The Prism 8.0 program (GraphPad Software, Inc., La Jolla, CA) was used to analyze all the data, which were presented as mean standard deviation (SD) from at least three distinct trials. A one‐way ANOVA was used to determine whether there is a significant difference between three or more samples of a single variable, a two‐way ANOVA was used to determine whether a difference is statistically significant between three or more samples based on two factors, and the Student's t‐test was employed to determine whether a difference between two samples in a single factor was statistically significant.
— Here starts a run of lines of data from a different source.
(* ===== verification/Documents.v ===== *)
(** * Documents and their versions

    src/files/FileKeys.hpp (where a file is stored), src/ledger/Document.hpp,
    src/ledger/DocumentVersion.hpp and src/ledger/DocumentRepository.hpp with the
    tables of migrations/010_documents.sql, 018_document_versions.sql,
    019_document_voiding.sql and 023_payroll_doc_type.sql.  Every repository call is one
    transaction; what each keeps of the history of a document is proved here, and used
    by the jobs and handlers of DocumentFlow. *)
From Stdlib Require Import ZArith Lia Ascii String.
From stdpp Require Import relations sorting.
From S2P Require Import Prelude JournalDb Json InputPolicy Threads Agent Requests Templates.
Import Json Threads Http.
Open Scope string_scope.
Open Scope Z_scope.
Set Warnings "-clear-no-such-hyp".

(** ** Keys of stored files *)

Module Files.

Definition safe_char (c : ascii) : bool :=
  let z := Prelude.code c in
  ((65 <=? z) && (z <=? 90)) || ((97 <=? z) && (z <=? 122)) || ((48 <=? z) && (z <=? 57)) ||
  Ascii.eqb c "." || Ascii.eqb c "_" || Ascii.eqb c "-".

Fixpoint replace_unsafe (s : string) : string :=
  match s with
  | EmptyString => EmptyString
  | String c r => String (if safe_char c then c else "_"%char) (replace_unsafe r)
  end.

(** [sanitize_filename]: src/files/FileKeys.hpp:26-37. *)
Definition sanitize_filename (filename : string) : string :=
  if String.eqb filename "" then "file" else replace_unsafe filename.

(** [org_key]: src/files/FileKeys.hpp:58-60. *)
Definition org_key (uuid org_id kind filename : string) : string :=
  "org/" +:+ org_id +:+ "/" +:+ kind +:+ "/" +:+ uuid +:+ "-" +:+ sanitize_filename filename.

(** [version_key]: src/files/FileKeys.hpp:96-102. *)
Definition version_key (org_id kind version_id filename : string) : string :=
  "org/" +:+ sanitize_filename org_id +:+ "/" +:+ sanitize_filename kind +:+ "/" +:+ sanitize_filename version_id +:+
  "/" +:+ sanitize_filename filename.

Lemma replace_unsafe_safe s : str_all safe_char (replace_unsafe s) = true.
Proof.
  induction s as [|c s IH]; cbn [replace_unsafe str_all]; [done|]. rewrite IH, andb_true_r.
  by destruct (safe_char c) eqn:E.
Qed.

Lemma replace_unsafe_id s : str_all safe_char s = true -> replace_unsafe s = s.
Proof.
  induction s as [|c s IH]; cbn [replace_unsafe str_all]; [done|]. intros [-> H]%andb_true_iff. by rewrite IH.
Qed.

Lemma sanitize_safe s : str_all safe_char (sanitize_filename s) = true.
Proof. unfold sanitize_filename. destruct (String.eqb s ""); [done | apply replace_unsafe_safe]. Qed.

Lemma sanitize_id s : s <> "" -> str_all safe_char s = true -> sanitize_filename s = s.
Proof. intros Hs H. unfold sanitize_filename. rewrite (proj2 (String.eqb_neq s "") Hs). by apply replace_unsafe_id. Qed.

Definition no_slash (c : ascii) : bool := negb (Ascii.eqb c "/").

Lemma sanitize_no_slash s : str_all no_slash (sanitize_filename s) = true.
Proof.
  apply (str_all_impl safe_char no_slash); [|apply sanitize_safe]. intros c.
  unfold no_slash. by destruct (Ascii.eqb_spec c "/") as [->|].
Qed.

Lemma version_key_pieces o k v f : pieces "/" (version_key o k v f) =
  ["org"; sanitize_filename o; sanitize_filename k; sanitize_filename v; sanitize_filename f].
Proof.
  unfold version_key. transitivity (pieces "/" ("org" +:+ String "/" (sanitize_filename o +:+ String "/"
    (sanitize_filename k +:+ String "/" (sanitize_filename v +:+ String "/" (sanitize_filename f)))))); [done|].
  rewrite (pieces_cons "/" "org") by done. rewrite (pieces_cons "/" (sanitize_filename o)) by apply sanitize_no_slash.
  rewrite (pieces_cons "/" (sanitize_filename k)) by apply sanitize_no_slash.
  rewrite (pieces_cons "/" (sanitize_filename v)) by apply sanitize_no_slash.
  by rewrite (pieces_one "/") by apply sanitize_no_slash.
Qed.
A statistical difference was deemed to exist when P < 0.05 was recorded (*P < 0.05, **P < 0.01, ***P < 0.001).

Ethics Approval and Consent to Participate

The entire animal testing complied with Sichuan University's institutional guidelines for the use and care of animals.

Conflict of Interest

The authors declare no conflict of interest.

Supporting information

Supporting Information

Liu S., Tian H., Ming H., Zhang T., Gao Y., Liu R., Chen L., Yang C., Nice E. C., Huang C., Bao J., Gao W., Shi Z., Mitochondrial‐Targeted CS@KET/P780 Nanoplatform for Site‐Specific Delivery and High‐Efficiency Cancer Immunotherapy in Hepatocellular Carcinoma. Adv. Sci. 2024, 11, 2308027. 10.1002/advs.202308027

Data Availability Statement

The data that support the findings of this study are available from the corresponding author upon reasonable request.